Cette fois-ci, Caitlin éclata franchement de rire. Elle commençait à se sentir mieux, mais son père fit :
— Ahem (en le prononçant en deux syllabes bien distinctes, pas seulement pour s’éclaircir la gorge). Si nous nous mettions au travail ?
— Ah, excusez-moi, dit Kuroda qui semblait quand même avoir gardé son sourire. Très bien, allons-y…
Il utilisa la même technique qu’auparavant pour prendre des instantanés du flot de données que l’implant de Caitlin recevait de Jagster. Au bout de quelques essais, ils réussirent à trouver un rythme de rafraîchissement permettant de voir les incréments élémentaires – une seule itération selon les règles de comportement des automates cellulaires qui les faisaient osciller entre noir et blanc. Caitlin pouvait maintenant voir se déplacer les vaisseaux spatiaux sans manquer une seule étape.
Kuroda n’avait aucun moyen de laisser passer uniquement les automates cellulaires, mais Caitlin pouvait facilement faire abstraction du reste en se concentrant sur une partie seulement de l’arrière-plan.
— Et maintenant, Malcolm, dit Kuroda, puisqu’on parlait de Mathematica, est-ce que vous avez le logiciel ?
— Oui, bien sûr.
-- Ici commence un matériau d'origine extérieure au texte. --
Lemma sample_waiting : waiting plain_render parent_task sample_notes sample_state.
Proof.
  assert (["a"; "b"] = n_id <$> sample_notes) as E by done.
  assert (∀ r, r ∈ subtasks sample_state → (SubtaskId r = "a" ∨ SubtaskId r = "b") ∧ SubStage r = "OnDisks" ∧
    Status r = SUBTASK_INIT) as Hr.
  { intros r [->|[->|H%elem_of_nil]%elem_of_cons]%elem_of_cons; cbn; auto. done. }
  split; [done|done| |..].
  - by intros n [->|[->|H%elem_of_nil]%elem_of_cons]%elem_of_cons.
  - rewrite <- E. apply (bool_decide_unpack _). by vm_compute.
  - rewrite <- E. split.
    + intros r Hin _. destruct (Hr r Hin) as (Hi & Hs & _). cbn. rewrite !elem_of_cons. split; [done|]. naive_solver.
    + intros r Hin _ _. destruct (Hr r Hin) as (Hi & _ & Hs). rewrite !elem_of_cons. naive_solver.
    + intros i [->|[->|H%elem_of_nil]%elem_of_cons]%elem_of_cons; [| |done].
      * eexists. split; [by left|done].
      * eexists. split; [right; by left|done].
Qed.

Definition lone_state : state := State [parent_task] [] [] [].

Definition sample_requests : list sub_request :=
  [SubRequest "a" 1 (AppContext true "" "" "" "" "" "") "DiskCreateTask" ("disk", "d1") None None failed_body true;
   SubRequest "b" 2 (AppContext true "" "" "" "" "" "") "DiskCreateTask" ("disk", "d2") None None [] false].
On doit pouvoir y accéder d’ici. Si vous me permettez…
Caitlin les entendit se déplacer, puis un « Ah, merci » de Kuroda à son père.
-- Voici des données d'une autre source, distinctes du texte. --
(* ===== verification/DhcpProofs.v ===== *)
(** * DHCP options survive a packet, unless they come late: proofs about util/dhcp

    Options added to a new packet are read back; options added to a reply after padding
    are read back exactly when no padding was needed; classless routes are packed as RFC 3442
    asks only for some mask lengths. *)

From Stdlib Require Import Ascii.
From S2P Require Import Prelude Ethernet Arp Netutils Dhcp.
Import Ethernet Dhcp.
Local Open Scope Z_scope.
Local Open Scope go_scope.

Module DhcpProofs.

(** ** Parsing *)

Definition enc (o : option_) : bytes := o.1 :: uint_wrap 8 (Z.of_nat (length o.2)) :: o.2.
Definition encs (opts : list option_) : bytes := concat (enc <$> opts).

Definition valid_opt (o : option_) : Prop := o.1 ≠ Pad ∧ o.1 ≠ End_ ∧ (length o.2 ≤ 255)%nat.

(** The options as a map: the last value of a code counts. *)
Definition options_map (opts : list option_) : gmap Z bytes := foldl (λ m o, <[o.1 := o.2]> m) ∅ opts.

Lemma parse_fuel fuel1 : ∀ fuel2 opts m, (length opts ≤ fuel1)%nat → (length opts ≤ fuel2)%nat →
  parse_options fuel1 opts m = parse_options fuel2 opts m.
Proof.
  induction fuel1 as [|fuel1 IH]; intros fuel2 opts m H1 H2.
  - destruct opts; [|cbn in H1; lia]. by destruct fuel2.
  - destruct fuel2 as [|fuel2]; [destruct opts; [done|cbn in H2; lia]|]. cbn [parse_options].
    destruct opts as [|code [|size rest]]; [done..|]. cbn [length] in H1, H2. destruct (code =? End_); [done|].
    destruct (code =? Pad); [apply IH; cbn; lia|]. destruct (length rest <? Z.to_nat size)%nat; [done|].
    apply IH; rewrite length_drop; lia.
Qed.

Definition parse (opts : bytes) (m : gmap Z bytes) : gmap Z bytes := parse_options (length opts) opts m.

Lemma parse_S fuel code size rest m : parse_options (S fuel) (code :: size :: rest) m =
  if code =? End_ then m
  else if code =? Pad then parse_options fuel (size :: rest) m
  else if (length rest <? Z.to_nat size)%nat then m
  else parse_options fuel (drop (Z.to_nat size) rest) (<[code := take (Z.to_nat size) rest]> m).
Proof. reflexivity. Qed.

Lemma parse_enc o rest m : valid_opt o → parse (enc o ++ rest) m = parse rest (<[o.1 := o.2]> m).
Proof.
  intros (H1 & H2 & H3). destruct o as [code v]. cbn [fst snd] in *. unfold parse, enc. cbn [app length fst snd]. rewrite parse_S.
  rewrite (proj2 (Z.eqb_neq _ _) H1), (proj2 (Z.eqb_neq _ _) H2).
  assert (uint_wrap 8 (Z.of_nat (length v)) = Z.of_nat (length v)) as ->
    by (unfold uint_wrap; change (2 ^ 8) with 256; apply Z.mod_small; lia).
  rewrite Nat2Z.id, length_app. destruct (Nat.ltb_spec (length v + length rest) (length v)); [lia|].
  rewrite drop_app_length, take_app_length. apply parse_fuel; lia.
Qed.

Lemma parse_encs opts : ∀ rest m, Forall valid_opt opts →
  parse (encs opts ++ rest) m = parse rest (foldl (λ m o, <[o.1 := o.2]> m) m opts).
Proof.
  induction opts as [|o opts IH]; intros rest m Hv; [done|]. inversion_clear Hv as [|? ? Ho Hos].
  unfold encs. rewrite fmap_cons. cbn [concat]. rewrite <- app_assoc, parse_enc by done. by apply IH.
Qed.

Lemma parse_end rest m : parse (End_ :: rest) m = m.
Proof. unfold parse. destruct rest; done. Qed.

Lemma parse_packet h opts rest : length h = 240%nat → Forall valid_opt opts →
  ParseOptions (h ++ encs opts ++ End_ :: rest) = options_map opts.
Proof.
  intros Hh Hv. unfold ParseOptions, Options. rewrite drop_app_length' by done.
  fold (parse (encs opts ++ End_ :: rest) ∅). by rewrite parse_encs, parse_end.
Qed.

(** ** Building *)

Lemma AddOption_snoc q x o : AddOption (q ++ [x]) o = (q ++ enc o) ++ [End_].
Proof.
  unfold AddOption. rewrite length_app. cbn [length]. replace (length q + 1 - 1)%nat with (length q) by lia.
  rewrite take_app_length. unfold enc. by rewrite <- !app_assoc.
Qed.

Lemma AddOptions_snoc opts : ∀ q x, foldl AddOption (q ++ [x]) opts =
  (q ++ encs opts) ++ [match opts with [] => x | _ => End_ end].
Proof.
  induction opts as [|o opts IH]; intros q x; [by rewrite app_nil_r|]. cbn [foldl]. rewrite AddOption_snoc, IH.
  unfold encs. rewrite fmap_cons. cbn [concat]. rewrite <- !app_assoc. by destruct opts.
Qed.

Lemma AddOptions_end opts q : foldl AddOption (q ++ [End_]) opts = (q ++ encs opts) ++ [End_].
Proof. rewrite AddOptions_snoc. by destruct opts. Qed.

Lemma length_put p lo hi v : (lo ≤ hi)%nat → (hi ≤ length p)%nat → length (put p lo hi v) = length p.
Proof. intros H1 H2. unfold put. rewrite !length_app, !length_take, length_drop. lia. Qed.

Lemma put_app q r lo hi v : (lo ≤ hi)%nat → (hi ≤ length q)%nat → put (q ++ r) lo hi v = put q lo hi v ++ r.
Proof.
  intros H1 H2. unfold put. rewrite take_app_le, drop_app_le by lia. by rewrite !app_assoc.
Qed.

(** A packet with a header and the end mark. *)
Definition blank (p : bytes) : Prop := ∃ h, length h = 240%nat ∧ p = h ++ [End_].

Lemma blank_put p lo hi v : (lo ≤ hi)%nat → (hi ≤ 240)%nat → blank p → blank (put p lo hi v).
Proof.
  intros H1 H2 (h & Hh & ->). rewrite put_app by lia. eexists. split; [|done]. rewrite length_put; lia.
Qed.

Lemma blank_insert p (i : nat) x : (i < 240)%nat → blank p → blank (<[i := x]> p).
Proof.
  intros Hi (h & Hh & ->). rewrite insert_app_l by lia. eexists. split; [|done]. by rewrite length_insert.
Qed.

Lemma blank_new op : blank (NewPacket op).
Proof.
  unfold NewPacket. set (p := SetCookie _ _).
  assert (length p = 241%nat) as Hl.
  { reflexivity. }
  exists (take 240 p). split; [rewrite length_take; lia|].
  rewrite <- (take_drop 240 p) at 1. assert (∃ x, drop 240 p = [x]) as [x ->].
  { assert (length (drop 240 p) = 1%nat) as Hd by (rewrite length_drop; lia).
    destruct (drop 240 p) as [|x [|]]; [done|by exists x|done]. }
  rewrite insert_app_r_alt by (rewrite length_take; lia). rewrite length_take.
  replace (240 - Nat.min 240 (length p))%nat with 0%nat by lia. done.
Qed.

Lemma length_encs opts : length (encs opts) = sum_list_with (λ o, S (S (length o.2))) opts.
Proof.
  unfold encs. induction opts as [|o opts IH]; [done|]. rewrite fmap_cons. cbn [concat sum_list_with].
  rewrite length_app, IH. done.
Qed.

(** C39 DHCP options survive a packet.  Whatever options are added to a new packet, with codes
    other than the marks and values of at most 255 bytes, parsing the padded packet yields exactly
    them, the last value for a code that was added twice. *)
Theorem options_roundtrip op opts : Forall valid_opt opts →
  ParseOptions (PadToMinSize (foldl AddOption (NewPacket op) opts)) = options_map opts.
Proof.
  intros Hv. destruct (blank_new op) as (h & Hh & ->). rewrite AddOptions_end. unfold PadToMinSize.
  case_match; rewrite <- !app_assoc; by apply parse_packet.
Qed.

Lemma options_roundtrip_witness :
  ParseOptions (PadToMinSize (foldl AddOption (NewPacket 2) [(53, [5]); (1, [255; 255; 255; 0]); (53, [2])])) =
  {[1 := [255; 255; 255; 0]; 53 := [2]]}.
Proof.
  rewrite options_roundtrip; [by vm_compute|]. by repeat constructor; vm_compute.
Defined.

(** ** Replies *)

Definition early_options (conf : ResponseConfig) (mt : Z) : list option_ :=
  [(OptionDHCPMessageType, [mt]); (OptionServerIdentifier, to4 (ServerIP conf))] ++
  (if 0 <? LeaseTime conf then [(OptionIPAddressLeaseTime, GetOptTime (LeaseTime conf))] else []) ++
  config_options conf.

(** The size of the reply before it is padded. *)
Definition reply_size (conf : ResponseConfig) (mt : Z) : nat := (241 + length (encs (early_options conf mt)))%nat.

(** The header of a reply. *)
Definition reply_header (req : bytes) (conf : ResponseConfig) : bytes :=
  SetCHAddr (SetGIAddr (SetYIAddr (SetFlags (SetXId (NewPacket BootReply) (XId req)) (Flags req)) (ClientIP conf))
    (GIAddr req)) (CHAddr req).

Lemma reply_blank req conf : blank (reply_header req conf).
Proof.
  unfold reply_header, SetCHAddr, SetGIAddr, SetYIAddr, SetFlags, SetXId. apply blank_insert; [lia|].
  repeat (apply blank_put; [lia|lia|]). apply blank_new.
Qed.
— Parfait, dit-il, et maintenant, lançons le diagramme de Zipf. (Quelques cliquetis de touches.) Bien sûr, nous allons devoir essayer plusieurs formes de découpage des données, pour être sûrs que nous isolons bien des unités distinctes d’information. D’abord, nous allons…
— Là ! l’interrompit le père de Caitlin qui avait vraiment l’air très excité.
— Qu’est-ce qu’il y a ? fit Caitlin.
— Ma foi, dit Kuroda, nous y sommes, n’est-ce pas ?
— Mais qu’est-ce qu’il y a ? répéta Caitlin plus fermement.
— Vous êtes sûre que vous ne vous concentrez que sur les automates cellulaires ? lui demanda Kuroda.
— Oui, oui.
— Eh bien, ce que nous obtenons en les observant osciller entre noir et blanc, c’est une ravissante diagonale – qui descend de gauche à droite. Une belle droite de pente -1 de bout en bout.